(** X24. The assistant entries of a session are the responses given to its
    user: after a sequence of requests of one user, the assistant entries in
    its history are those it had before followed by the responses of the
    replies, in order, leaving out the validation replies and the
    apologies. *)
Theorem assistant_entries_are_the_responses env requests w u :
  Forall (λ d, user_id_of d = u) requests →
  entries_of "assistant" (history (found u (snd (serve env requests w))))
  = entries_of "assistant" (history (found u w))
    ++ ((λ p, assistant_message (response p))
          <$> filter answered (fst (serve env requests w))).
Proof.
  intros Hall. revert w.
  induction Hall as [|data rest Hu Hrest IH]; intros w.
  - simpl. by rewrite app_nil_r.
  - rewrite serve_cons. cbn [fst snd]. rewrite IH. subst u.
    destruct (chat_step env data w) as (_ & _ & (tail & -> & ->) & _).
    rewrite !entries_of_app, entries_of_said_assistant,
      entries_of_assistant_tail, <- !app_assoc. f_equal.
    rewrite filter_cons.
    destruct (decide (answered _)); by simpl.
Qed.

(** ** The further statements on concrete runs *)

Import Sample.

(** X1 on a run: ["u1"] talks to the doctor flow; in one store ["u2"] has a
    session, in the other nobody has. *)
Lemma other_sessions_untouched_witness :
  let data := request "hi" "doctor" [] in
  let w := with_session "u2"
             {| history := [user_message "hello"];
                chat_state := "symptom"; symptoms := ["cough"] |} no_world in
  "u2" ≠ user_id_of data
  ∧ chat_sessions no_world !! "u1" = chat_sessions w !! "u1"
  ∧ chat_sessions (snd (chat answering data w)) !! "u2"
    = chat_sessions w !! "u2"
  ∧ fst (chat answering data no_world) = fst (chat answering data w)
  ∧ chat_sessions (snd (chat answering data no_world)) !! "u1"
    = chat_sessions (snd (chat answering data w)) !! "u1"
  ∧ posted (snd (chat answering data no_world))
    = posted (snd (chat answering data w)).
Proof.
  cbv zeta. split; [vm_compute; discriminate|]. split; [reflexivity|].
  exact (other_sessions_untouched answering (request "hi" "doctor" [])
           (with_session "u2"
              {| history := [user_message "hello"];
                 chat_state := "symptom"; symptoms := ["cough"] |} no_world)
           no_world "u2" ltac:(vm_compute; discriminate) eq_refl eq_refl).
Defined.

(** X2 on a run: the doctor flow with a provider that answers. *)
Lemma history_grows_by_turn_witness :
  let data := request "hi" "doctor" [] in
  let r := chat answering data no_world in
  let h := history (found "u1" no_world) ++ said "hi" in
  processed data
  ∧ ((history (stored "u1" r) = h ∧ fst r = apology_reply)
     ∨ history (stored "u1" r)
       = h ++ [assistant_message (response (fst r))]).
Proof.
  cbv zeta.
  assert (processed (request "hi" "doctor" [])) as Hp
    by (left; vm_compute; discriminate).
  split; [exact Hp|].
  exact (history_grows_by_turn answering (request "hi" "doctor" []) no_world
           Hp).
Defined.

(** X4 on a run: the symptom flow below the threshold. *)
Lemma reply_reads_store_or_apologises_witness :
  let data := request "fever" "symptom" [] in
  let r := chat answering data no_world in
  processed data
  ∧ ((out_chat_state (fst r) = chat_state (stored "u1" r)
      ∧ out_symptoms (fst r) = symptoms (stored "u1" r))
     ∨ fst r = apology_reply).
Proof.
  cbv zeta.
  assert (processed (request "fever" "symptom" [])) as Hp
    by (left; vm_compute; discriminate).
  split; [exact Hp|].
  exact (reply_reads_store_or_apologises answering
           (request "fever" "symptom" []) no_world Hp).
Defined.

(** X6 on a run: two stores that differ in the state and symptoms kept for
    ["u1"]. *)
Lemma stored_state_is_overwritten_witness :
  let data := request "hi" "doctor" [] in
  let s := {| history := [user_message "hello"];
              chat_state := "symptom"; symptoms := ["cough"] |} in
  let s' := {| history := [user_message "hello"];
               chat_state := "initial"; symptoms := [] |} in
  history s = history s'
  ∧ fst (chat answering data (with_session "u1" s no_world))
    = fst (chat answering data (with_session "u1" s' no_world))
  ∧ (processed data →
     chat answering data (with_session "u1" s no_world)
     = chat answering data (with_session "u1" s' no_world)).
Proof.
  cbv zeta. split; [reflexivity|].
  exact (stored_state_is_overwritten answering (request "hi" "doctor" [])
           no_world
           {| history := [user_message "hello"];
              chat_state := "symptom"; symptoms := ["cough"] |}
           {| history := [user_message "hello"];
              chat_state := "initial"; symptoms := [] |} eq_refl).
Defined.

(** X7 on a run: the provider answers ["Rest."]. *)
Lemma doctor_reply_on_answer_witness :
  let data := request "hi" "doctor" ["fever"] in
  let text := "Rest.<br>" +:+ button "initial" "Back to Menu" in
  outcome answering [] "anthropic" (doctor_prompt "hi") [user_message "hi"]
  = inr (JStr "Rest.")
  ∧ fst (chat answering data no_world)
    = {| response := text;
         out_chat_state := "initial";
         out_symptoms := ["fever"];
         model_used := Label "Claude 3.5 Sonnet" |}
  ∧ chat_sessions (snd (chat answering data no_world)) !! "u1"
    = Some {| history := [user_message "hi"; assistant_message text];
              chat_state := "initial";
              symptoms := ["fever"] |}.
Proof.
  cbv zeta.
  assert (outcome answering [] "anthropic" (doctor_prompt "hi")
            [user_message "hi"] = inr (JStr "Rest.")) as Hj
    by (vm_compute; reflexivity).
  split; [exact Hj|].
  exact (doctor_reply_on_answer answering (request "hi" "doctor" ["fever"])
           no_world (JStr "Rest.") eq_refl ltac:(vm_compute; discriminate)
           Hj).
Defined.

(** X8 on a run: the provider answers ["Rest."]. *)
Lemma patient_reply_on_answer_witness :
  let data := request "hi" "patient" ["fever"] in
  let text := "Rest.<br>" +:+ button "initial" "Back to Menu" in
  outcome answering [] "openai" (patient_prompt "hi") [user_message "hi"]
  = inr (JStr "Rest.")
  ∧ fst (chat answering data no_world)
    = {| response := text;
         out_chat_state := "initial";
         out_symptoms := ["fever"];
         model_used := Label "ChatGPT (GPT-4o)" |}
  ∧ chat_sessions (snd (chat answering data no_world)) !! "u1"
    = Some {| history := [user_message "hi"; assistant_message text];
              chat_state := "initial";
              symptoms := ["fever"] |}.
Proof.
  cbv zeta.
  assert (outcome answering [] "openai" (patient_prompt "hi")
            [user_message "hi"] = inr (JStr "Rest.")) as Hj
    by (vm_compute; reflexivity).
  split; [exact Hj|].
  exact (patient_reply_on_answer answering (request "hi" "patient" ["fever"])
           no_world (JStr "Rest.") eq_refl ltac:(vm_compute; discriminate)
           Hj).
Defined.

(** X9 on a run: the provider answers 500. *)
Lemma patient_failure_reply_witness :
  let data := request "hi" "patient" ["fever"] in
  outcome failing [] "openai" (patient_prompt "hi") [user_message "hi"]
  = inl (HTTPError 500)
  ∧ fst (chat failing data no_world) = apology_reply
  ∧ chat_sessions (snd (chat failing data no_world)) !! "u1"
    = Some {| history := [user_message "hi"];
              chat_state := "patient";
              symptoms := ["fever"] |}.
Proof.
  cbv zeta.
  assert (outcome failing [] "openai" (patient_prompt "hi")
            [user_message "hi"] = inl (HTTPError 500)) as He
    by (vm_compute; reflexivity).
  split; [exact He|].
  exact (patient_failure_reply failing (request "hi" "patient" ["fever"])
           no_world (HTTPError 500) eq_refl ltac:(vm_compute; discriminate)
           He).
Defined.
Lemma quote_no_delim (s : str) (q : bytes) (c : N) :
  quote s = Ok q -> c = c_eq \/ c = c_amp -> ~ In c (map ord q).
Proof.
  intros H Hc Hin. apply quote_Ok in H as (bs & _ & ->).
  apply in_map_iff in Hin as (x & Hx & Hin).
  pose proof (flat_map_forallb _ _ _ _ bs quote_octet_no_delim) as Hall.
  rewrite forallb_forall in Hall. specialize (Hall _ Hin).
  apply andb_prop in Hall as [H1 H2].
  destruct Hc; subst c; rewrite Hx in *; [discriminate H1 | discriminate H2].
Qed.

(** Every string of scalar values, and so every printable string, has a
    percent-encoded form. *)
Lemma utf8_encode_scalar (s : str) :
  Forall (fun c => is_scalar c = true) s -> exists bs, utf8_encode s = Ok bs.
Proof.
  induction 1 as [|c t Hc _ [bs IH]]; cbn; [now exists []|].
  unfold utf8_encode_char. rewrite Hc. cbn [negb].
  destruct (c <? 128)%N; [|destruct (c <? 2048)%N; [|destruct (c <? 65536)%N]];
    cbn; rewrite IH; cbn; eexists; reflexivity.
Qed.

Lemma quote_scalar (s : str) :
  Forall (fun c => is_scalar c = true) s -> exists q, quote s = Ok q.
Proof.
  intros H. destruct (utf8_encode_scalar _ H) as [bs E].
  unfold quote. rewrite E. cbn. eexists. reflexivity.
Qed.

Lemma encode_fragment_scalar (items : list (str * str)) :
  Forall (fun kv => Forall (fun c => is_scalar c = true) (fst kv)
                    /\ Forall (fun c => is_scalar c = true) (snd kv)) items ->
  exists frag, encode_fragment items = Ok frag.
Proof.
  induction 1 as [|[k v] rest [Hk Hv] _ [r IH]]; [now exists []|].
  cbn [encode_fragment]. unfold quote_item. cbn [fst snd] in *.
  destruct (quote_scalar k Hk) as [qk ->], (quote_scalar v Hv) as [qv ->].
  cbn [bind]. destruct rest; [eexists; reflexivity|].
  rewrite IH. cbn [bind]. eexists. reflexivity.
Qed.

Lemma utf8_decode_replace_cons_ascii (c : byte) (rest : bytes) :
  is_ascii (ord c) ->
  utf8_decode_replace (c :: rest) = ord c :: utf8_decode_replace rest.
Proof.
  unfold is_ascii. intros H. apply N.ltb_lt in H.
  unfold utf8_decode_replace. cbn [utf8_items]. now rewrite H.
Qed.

**TASK DESCRIPTION**
Show every line in the entries where the string "requests" occurs.

**TASK SOLUTION**
    user: after a sequence of requests of one user, the assistant entries in
Theorem assistant_entries_are_the_responses env requests w u :
  Forall (λ d, user_id_of d = u) requests →
  entries_of "assistant" (history (found u (snd (serve env requests w))))
          <$> filter answered (fst (serve env requests w))).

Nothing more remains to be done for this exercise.